Les tensions entre les États‑Unis et l’Europe ont franchi un nouveau cap après les menaces du président Donald Trump d’imposer des droits de douane massifs à huit pays européens en lien avec son projet d’« achat complet et total du Groenland ». Cette offensive économique et diplomatique a déclenché une onde de choc à Berlin, où l’Allemagne, quadruple championne du monde de football, envisage désormais un boycott de la Coupe du monde de la FIFA 2026, co‑organisée par les États‑Unis, le Mexique et le Canada.
Dans une interview accordée au quotidien allemand BILD, Jürgen Hardt, porte‑parole pour la politique étrangère du groupe parlementaire CDU/CSU et proche allié du chancelier Friedrich Merz, a expliqué que le retrait de l’Allemagne du tournoi pourrait devenir un levier de pression. « Se retirer du tournoi ne serait envisagé qu’en dernier recours afin de ramener Trump à la raison sur la question du Groenland », a‑t‑il déclaré, soulignant que le président américain a clairement montré « à quel point la Coupe du monde est importante pour lui ».
L’opinion publique allemande favorable à un boycott en cas d’annexion du Groenland
Un sondage réalisé les 15 et 16 janvier par l’institut INSA pour BILD révèle que 47 % des Allemands soutiendraient un boycott si les États‑Unis annexaient le Groenland. 35 % y sont opposés et 18 % restent indécis.
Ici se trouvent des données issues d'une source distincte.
Lemma write_retry_follows (fuel : nat) (data : list byte) :
  forall (w : world) (ret : Z) (w' : world),
    write_retry fuel data w = Some (ret, w') ->
    follows w w'
    /\ (0 <= ret <= Z.of_nat (length data)
        \/ ret = -1 /\ exists e, e <> EINTR /\ OutErr e ∈ outgoing w).
Proof.
  induction fuel as [|fuel IH]; intros w ret w'; [discriminate|].
  cbn [write_retry]. pose proof (sys_write_follows data w) as H.
  destruct (sys_write data w) as [r w1]. destruct H as [Hf Hr].
  destruct (Z.ltb_spec r 0) as [Hneg|Hpos]; cbn [andb].
  - destruct Hr as [|(-> & He)]; [lia|].
    destruct (Z.eqb_spec (errno w1) EINTR) as [Heq|Hne].
    + intros Hrun. apply IH in Hrun. destruct Hrun as [Hf' Hr'].
      split; [by eapply follows_trans|].
      destruct Hr' as [|(-> & e & Hne & Hin)]; [now left|right].
      split; [reflexivity|]. exists e. split; [exact Hne|].
      destruct Hf as (_ & _ & _ & _ & _ & _ & _ & Hsub). auto.
    + intros [= <- <-]. split; [exact Hf|right].
      split; [reflexivity|]. eauto.
  - intros [= <- <-]. split; [exact Hf|left]. lia.
Qed.

Lemma safe_write_loop_follows (fuel : nat) (buf : list byte) :
  forall (ptr end_ total len : Z) (w : world) (ret : Z) (w' : world),
    safe_write_loop fuel buf ptr end_ total len w = Some (ret, w') ->
    0 <= len -> ptr + len = end_ ->
    follows w w'
    /\ (ret = total + len
        \/ ret = -1 /\ exists e, e <> EINTR /\ OutErr e ∈ outgoing w).
Proof.
  induction fuel as [|fuel IH]; intros ptr end_ total len w ret w';
    [discriminate|].
  cbn [safe_write_loop]. intros Hrun Hlen Hend.
  destruct (Z.ltb_spec ptr end_) as [Hlt|Hge].
  - destruct (write_retry fuel (take (Z.to_nat len) buf) w)
      as [[r w1]|] eqn:Hw; [|discriminate].
    cbn [mbind option_bind] in Hrun.
    apply write_retry_follows in Hw. destruct Hw as [Hf Herr].
    rewrite length_take in Herr.
    destruct (Z.ltb_spec r 0) as [Hneg|Hpos].
    + injection Hrun as <- <-. split; [exact Hf|right].
      destruct Herr as [|[-> He]]; [lia|auto].
    + destruct Herr as [Hr|[-> _]]; [|lia].
      apply IH in Hrun; [|lia|lia]. destruct Hrun as [Hf' Hret].
      split; [by eapply follows_trans|].
      destruct Hret as [-> | (-> & e & Hne & Hin)]; [left; lia|right].
      split; [reflexivity|]. exists e. split; [exact Hne|].
      destruct Hf as (_ & _ & _ & _ & _ & _ & _ & Hsub). auto.
  - injection Hrun as <- <-. split; [apply follows_refl|left; lia].
Qed.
L’enquête a été menée auprès de 1 002 participants, illustrant une opinion publique profondément divisée mais de plus en plus sensible aux enjeux de souveraineté et de coercition économique.
Escalade tarifaire : 10 % puis 25 % de droits de douane contre huit pays européens
Donald Trump a annoncé que le Danemark, la Norvège, la Suède, la France, l’Allemagne, le Royaume‑Uni, les Pays‑Bas et la Finlande seraient soumis à un tarif douanier de 10 % sur tous les produits à compter du 1er février, porté à 25 % le 1er juin, jusqu’à la conclusion d’un accord sur l’« achat » du Groenland.
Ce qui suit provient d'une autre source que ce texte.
Lemma uploads_get_new_consecutive_names_witness :
  exists row entries' row2 entries2,
    LocalStore.add_upload "/data" sample_uploads true "20240101" 5 "98765 43210"
      "/photos/IMG_1.JPG" None = Ok (row, entries') /\
    ~ In (filename row) sample_uploads /\
    LocalStore.day_number (filename row) = Some 4 /\
    LocalStore.add_upload "/data" entries' true "20240101" 6 "98765 43210"
      "/photos/clip.MP4" None = Ok (row2, entries2) /\
    LocalStore.day_number (filename row2) = Some 5.
Proof.
  destruct (uploads_get_new_consecutive_names "/data" sample_uploads "20240101" 5 6
              "98765 43210" "9876543210" "/photos/IMG_1.JPG" "/photos/clip.MP4" None
              eq_refl eq_refl eq_refl)
    as (row & entries' & N & H1 & H2 & H3 & H4 & row2 & entries2 & H5 & H6 & _).
  assert (HN : N = 4).
  { assert (E : LocalStore.add_upload "/data" sample_uploads true "20240101" 5
                  "98765 43210" "/photos/IMG_1.JPG" None
                = Ok ({| path := "/data/users/9876543210/uploads/9876543210_20240101_4.jpg";
                         filename := "9876543210_20240101_4.jpg";
                         media_type := "image"; created_at := 5 |},
                      (sample_uploads ++ ["9876543210_20240101_4.jpg"])%list))
      by (vm_compute; reflexivity).
    rewrite E in H1. injection H1 as <- _. vm_compute in H4. congruence. }
  subst N. exists row, entries', row2, entries2.
  split; [exact H1|]. split; [exact H2|]. split; [exact H4|]. split; [exact H5|exact H6].
Defined.

(** ** Listing the uploads *)

Lemma omap_sorted {A B} (R : A -> A -> Prop) (f : A -> option B) (g : B -> A) l :
  (forall x y, f x = Some y -> g y = x) ->
  StronglySorted R l -> StronglySorted R (map g (omap f l)).
Proof.
  intros Hfg. induction 1 as [|a l Hl IH Ha]; [constructor|].
  cbn. destruct (f a) as [b|] eqn:E; [|exact IH].
  cbn [map]. rewrite (Hfg _ _ E). constructor; [exact IH|].
  apply List.Forall_forall. intros x Hx.
  apply in_map_iff in Hx as (y & <- & Hy).
  apply list_elem_of_In, list_elem_of_omap in Hy as (x & Hx & Ey).
  rewrite (Hfg _ _ Ey). rewrite List.Forall_forall in Ha.
  apply Ha, list_elem_of_In, Hx.
Qed.

(** [list_uploads_for_mobile] returns a row for exactly the names of the
    uploads directory that start with the user's mobile and an underscore
    and are files, in ascending order of the names; each row carries the
    path of the file in that directory and the media type of its
    extension.  Without an uploads directory the list is empty. *)
Theorem list_uploads_sorted_own_files
    base listing isfile getmtime clock m mob :
  LocalStore._norm_mobile m = Ok mob ->
  let udir := path_join (path_join (LocalStore.users_root base) mob) "uploads" in
  exists rows,
    LocalStore.list_uploads_for_mobile base listing isfile getmtime clock m = Ok rows /\
    (listing = None -> rows = []) /\
    StronglySorted String.le (map filename rows) /\
    (forall names name,
       listing = Some names ->
       (In name (map filename rows) <->
        In name names /\ startswith (mob ++ "_") name = true /\
        isfile (path_join udir name) = true)) /\
    (forall row,
       In row rows ->
       path row = path_join udir (filename row) /\
       media_type row =
         LocalStore._detect_media_type (snd (splitext (filename row))) /\
       created_at row =
         match getmtime (path row) with Ok t => t | Raise _ => clock end).
Proof.
  intros Hm udir. unfold LocalStore.list_uploads_for_mobile.
  rewrite Hm. cbn [bind]. rewrite (uploads_dir_normalized base m mob Hm). cbn [bind].
  fold udir. destruct listing as [names|].
  2:{ exists []. split; [reflexivity|]. split; [reflexivity|].
      split; [constructor|]. split; [discriminate|]. intros row []. }
  set (f := fun base0 : string =>
              if negb (startswith (mob ++ "_") base0) then None
              else if negb (isfile (path_join udir base0)) then None
              else Some {| path := path_join udir base0; filename := base0;
                           media_type :=
                             LocalStore._detect_media_type (lower (snd (splitext base0)));
                           created_at :=
                             match getmtime (path_join udir base0) with
                             | Ok t => t
                             | Raise _ => clock
                             end |}).
  assert (Hf : forall x y, f x = Some y ->
                 filename y = x /\ startswith (mob ++ "_") x = true /\
                 isfile (path_join udir x) = true /\
                 path y = path_join udir x /\
                 media_type y = LocalStore._detect_media_type (snd (splitext x)) /\
                 created_at y = match getmtime (path_join udir x) with
                                | Ok t => t
                                | Raise _ => clock
                                end).
  { intros x y. unfold f.
    destruct (startswith (mob ++ "_") x); [|discriminate].
    destruct (isfile (path_join udir x)); [|discriminate].
    cbn [negb]. intros [= <-]. cbn [filename path media_type created_at].
    repeat split. unfold LocalStore._detect_media_type. rewrite lower_idem.
    reflexivity. }
  exists (omap f (sorted names)). split; [reflexivity|]. split; [discriminate|].
  split.
  { apply omap_sorted; [|apply sorted_StronglySorted].
    intros x y E. apply (Hf x y E). }
  split.
  - intros names' name [= <-]. split.
    + intros H. apply in_map_iff in H as (y & <- & Hy).
      apply list_elem_of_In, list_elem_of_omap in Hy as (x & Hx & E).
      destruct (Hf _ _ E) as (-> & H1 & H2 & _).
      split; [|split; [exact H1|exact H2]].
      apply sorted_In, list_elem_of_In, Hx.
    + intros (H1 & H2 & H3). apply in_map_iff.
      exists {| path := path_join udir name; filename := name;
                media_type :=
                  LocalStore._detect_media_type (lower (snd (splitext name)));
                created_at :=
                  match getmtime (path_join udir name) with
                  | Ok t => t
                  | Raise _ => clock
                  end |}.
      split; [reflexivity|]. apply list_elem_of_In, list_elem_of_omap.
      exists name. split; [apply list_elem_of_In, sorted_In, H1|].
      unfold f. rewrite H2, H3. reflexivity.
  - intros row Hrow.
    apply list_elem_of_In, list_elem_of_omap in Hrow as (x & _ & E).
    destruct (Hf _ _ E) as (-> & _ & _ & H1 & H2 & H3).
    split; [exact H1|]. split; [exact H2|]. rewrite H1. exact H3.
Qed.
Cette annonce est intervenue peu après le déploiement, à l’invitation du Danemark, de petites équipes de reconnaissance de l’OTAN au Groenland. La Bundeswehr allemande a retiré son contingent de 15 soldats après seulement 44 heures sur place, quittant le territoire arctique par vol civil vers Copenhague, un retrait précipité qui alimente les interrogations sur de possibles pressions économiques américaines.
La ministre allemande des Sports, Christiane Schenderlein (CDU), a toutefois temporisé, estimant que la décision d’un boycott relèverait in fine de la Fédération allemande de football et de la FIFA, sans soutenir officiellement la proposition de Jürgen Hardt.
Une Europe unie face à la pression américaine
Dans une déclaration commune, les huit pays visés ont affirmé qu’ils « se tiennent en pleine solidarité avec le Royaume du Danemark et le peuple du Groenland », avertissant que les menaces tarifaires « mettent en péril les relations transatlantiques et pourraient déclencher une spirale descendante dangereuse ».
La présidente de la Commission européenne, Ursula von der Leyen, a insisté sur une réponse « unie, coordonnée et déterminée » de l’Union européenne pour défendre sa souveraineté, tandis que le président français Emmanuel Macron a qualifié ces menaces d’« inacceptables ».
Bruxelles prépare des options de représailles, dont un paquet de contre‑tarifs de 93 milliards d’euros susceptible d’entrer en vigueur début février si la suspension négociée l’été dernier n’est pas renouvelée. L’UE envisage également d’activer l’Instrument anti‑coercition, un mécanisme destiné à sanctionner la coercition économique en restreignant l’accès au marché européen.
Une Coupe du monde sous haute tension géopolitique
La Coupe du monde 2026 se déroulera du 11 juin au 19 juillet dans 16 villes des trois pays hôtes. L’augmentation des droits de douane à 25 % coïnciderait avec les premiers jours du tournoi, faisant du football un nouveau champ de bataille symbolique de la rivalité économique et géopolitique entre Washington et l’Europe.
Ce dossier illustre comment le sport, le commerce international et la géopolitique s’entremêlent désormais étroitement, transformant la Coupe du monde 2026 en enjeu stratégique majeur bien au‑delà des terrains.